(Beginning of Supplied records)

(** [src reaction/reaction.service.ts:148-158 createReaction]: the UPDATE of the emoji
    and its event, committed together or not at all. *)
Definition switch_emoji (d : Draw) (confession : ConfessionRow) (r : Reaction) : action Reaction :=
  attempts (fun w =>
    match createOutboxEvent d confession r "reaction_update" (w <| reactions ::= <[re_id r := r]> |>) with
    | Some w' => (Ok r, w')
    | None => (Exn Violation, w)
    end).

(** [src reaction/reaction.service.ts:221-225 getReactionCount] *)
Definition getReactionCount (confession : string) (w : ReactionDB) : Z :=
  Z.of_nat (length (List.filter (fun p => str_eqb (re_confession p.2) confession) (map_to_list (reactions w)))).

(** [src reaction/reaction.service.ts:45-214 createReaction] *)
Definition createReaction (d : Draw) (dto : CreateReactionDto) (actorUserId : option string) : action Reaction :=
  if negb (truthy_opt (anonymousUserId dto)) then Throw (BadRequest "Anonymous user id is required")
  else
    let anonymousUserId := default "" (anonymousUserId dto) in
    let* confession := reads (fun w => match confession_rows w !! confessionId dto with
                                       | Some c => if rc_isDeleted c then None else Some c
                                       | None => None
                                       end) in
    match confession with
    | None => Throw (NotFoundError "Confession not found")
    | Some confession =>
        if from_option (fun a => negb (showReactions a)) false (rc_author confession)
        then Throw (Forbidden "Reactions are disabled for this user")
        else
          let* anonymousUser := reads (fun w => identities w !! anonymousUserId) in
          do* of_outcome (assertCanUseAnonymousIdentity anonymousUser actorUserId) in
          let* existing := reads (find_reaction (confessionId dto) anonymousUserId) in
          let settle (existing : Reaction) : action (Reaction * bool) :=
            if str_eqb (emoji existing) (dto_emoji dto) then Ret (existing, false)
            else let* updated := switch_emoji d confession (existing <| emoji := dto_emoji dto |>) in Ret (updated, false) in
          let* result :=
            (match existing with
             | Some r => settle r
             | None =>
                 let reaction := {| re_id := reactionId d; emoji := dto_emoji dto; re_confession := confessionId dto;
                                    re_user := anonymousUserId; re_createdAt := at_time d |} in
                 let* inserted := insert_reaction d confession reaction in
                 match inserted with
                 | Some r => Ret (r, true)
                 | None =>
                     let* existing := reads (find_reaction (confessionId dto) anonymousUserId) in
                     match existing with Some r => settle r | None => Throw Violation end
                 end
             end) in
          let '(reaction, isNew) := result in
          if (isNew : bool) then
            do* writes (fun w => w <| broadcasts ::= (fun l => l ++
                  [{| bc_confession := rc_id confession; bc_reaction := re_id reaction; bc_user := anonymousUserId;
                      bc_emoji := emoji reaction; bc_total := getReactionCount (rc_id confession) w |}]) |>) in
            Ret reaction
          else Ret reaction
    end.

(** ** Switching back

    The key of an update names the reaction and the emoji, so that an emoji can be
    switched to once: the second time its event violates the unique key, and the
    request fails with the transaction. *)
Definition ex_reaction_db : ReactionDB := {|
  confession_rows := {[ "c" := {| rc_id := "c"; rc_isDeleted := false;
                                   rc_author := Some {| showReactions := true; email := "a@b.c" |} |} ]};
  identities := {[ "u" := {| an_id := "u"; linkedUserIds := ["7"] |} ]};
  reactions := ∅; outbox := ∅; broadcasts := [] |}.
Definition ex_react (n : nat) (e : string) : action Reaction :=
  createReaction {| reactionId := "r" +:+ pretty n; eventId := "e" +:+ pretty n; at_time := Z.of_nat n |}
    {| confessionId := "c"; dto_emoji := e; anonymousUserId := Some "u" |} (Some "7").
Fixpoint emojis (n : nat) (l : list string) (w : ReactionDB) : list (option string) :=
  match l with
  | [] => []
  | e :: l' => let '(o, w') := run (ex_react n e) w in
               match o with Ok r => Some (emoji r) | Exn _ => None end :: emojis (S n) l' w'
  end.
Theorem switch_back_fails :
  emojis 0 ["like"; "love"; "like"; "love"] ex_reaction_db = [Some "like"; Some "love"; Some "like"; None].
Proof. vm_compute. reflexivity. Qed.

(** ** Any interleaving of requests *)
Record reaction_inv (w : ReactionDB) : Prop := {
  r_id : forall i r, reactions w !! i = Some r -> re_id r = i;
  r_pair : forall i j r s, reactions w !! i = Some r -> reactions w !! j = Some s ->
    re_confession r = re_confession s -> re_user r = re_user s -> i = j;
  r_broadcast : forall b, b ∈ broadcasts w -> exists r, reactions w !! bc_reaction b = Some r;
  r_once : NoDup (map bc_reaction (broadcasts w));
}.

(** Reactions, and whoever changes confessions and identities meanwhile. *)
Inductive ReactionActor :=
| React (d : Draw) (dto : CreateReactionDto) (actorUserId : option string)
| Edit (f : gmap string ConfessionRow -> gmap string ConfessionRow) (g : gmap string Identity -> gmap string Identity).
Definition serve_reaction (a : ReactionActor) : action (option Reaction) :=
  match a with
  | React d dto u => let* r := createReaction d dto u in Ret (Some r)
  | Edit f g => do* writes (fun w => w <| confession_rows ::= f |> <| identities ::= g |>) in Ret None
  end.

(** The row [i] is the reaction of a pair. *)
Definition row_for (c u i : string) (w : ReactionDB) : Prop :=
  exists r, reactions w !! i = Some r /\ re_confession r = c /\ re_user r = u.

(End of Supplied records)

Exercise requirements: Could you copy every line in the records that holds "isNew"?

Solution:
          let '(reaction, isNew) := result in
          if (isNew : bool) then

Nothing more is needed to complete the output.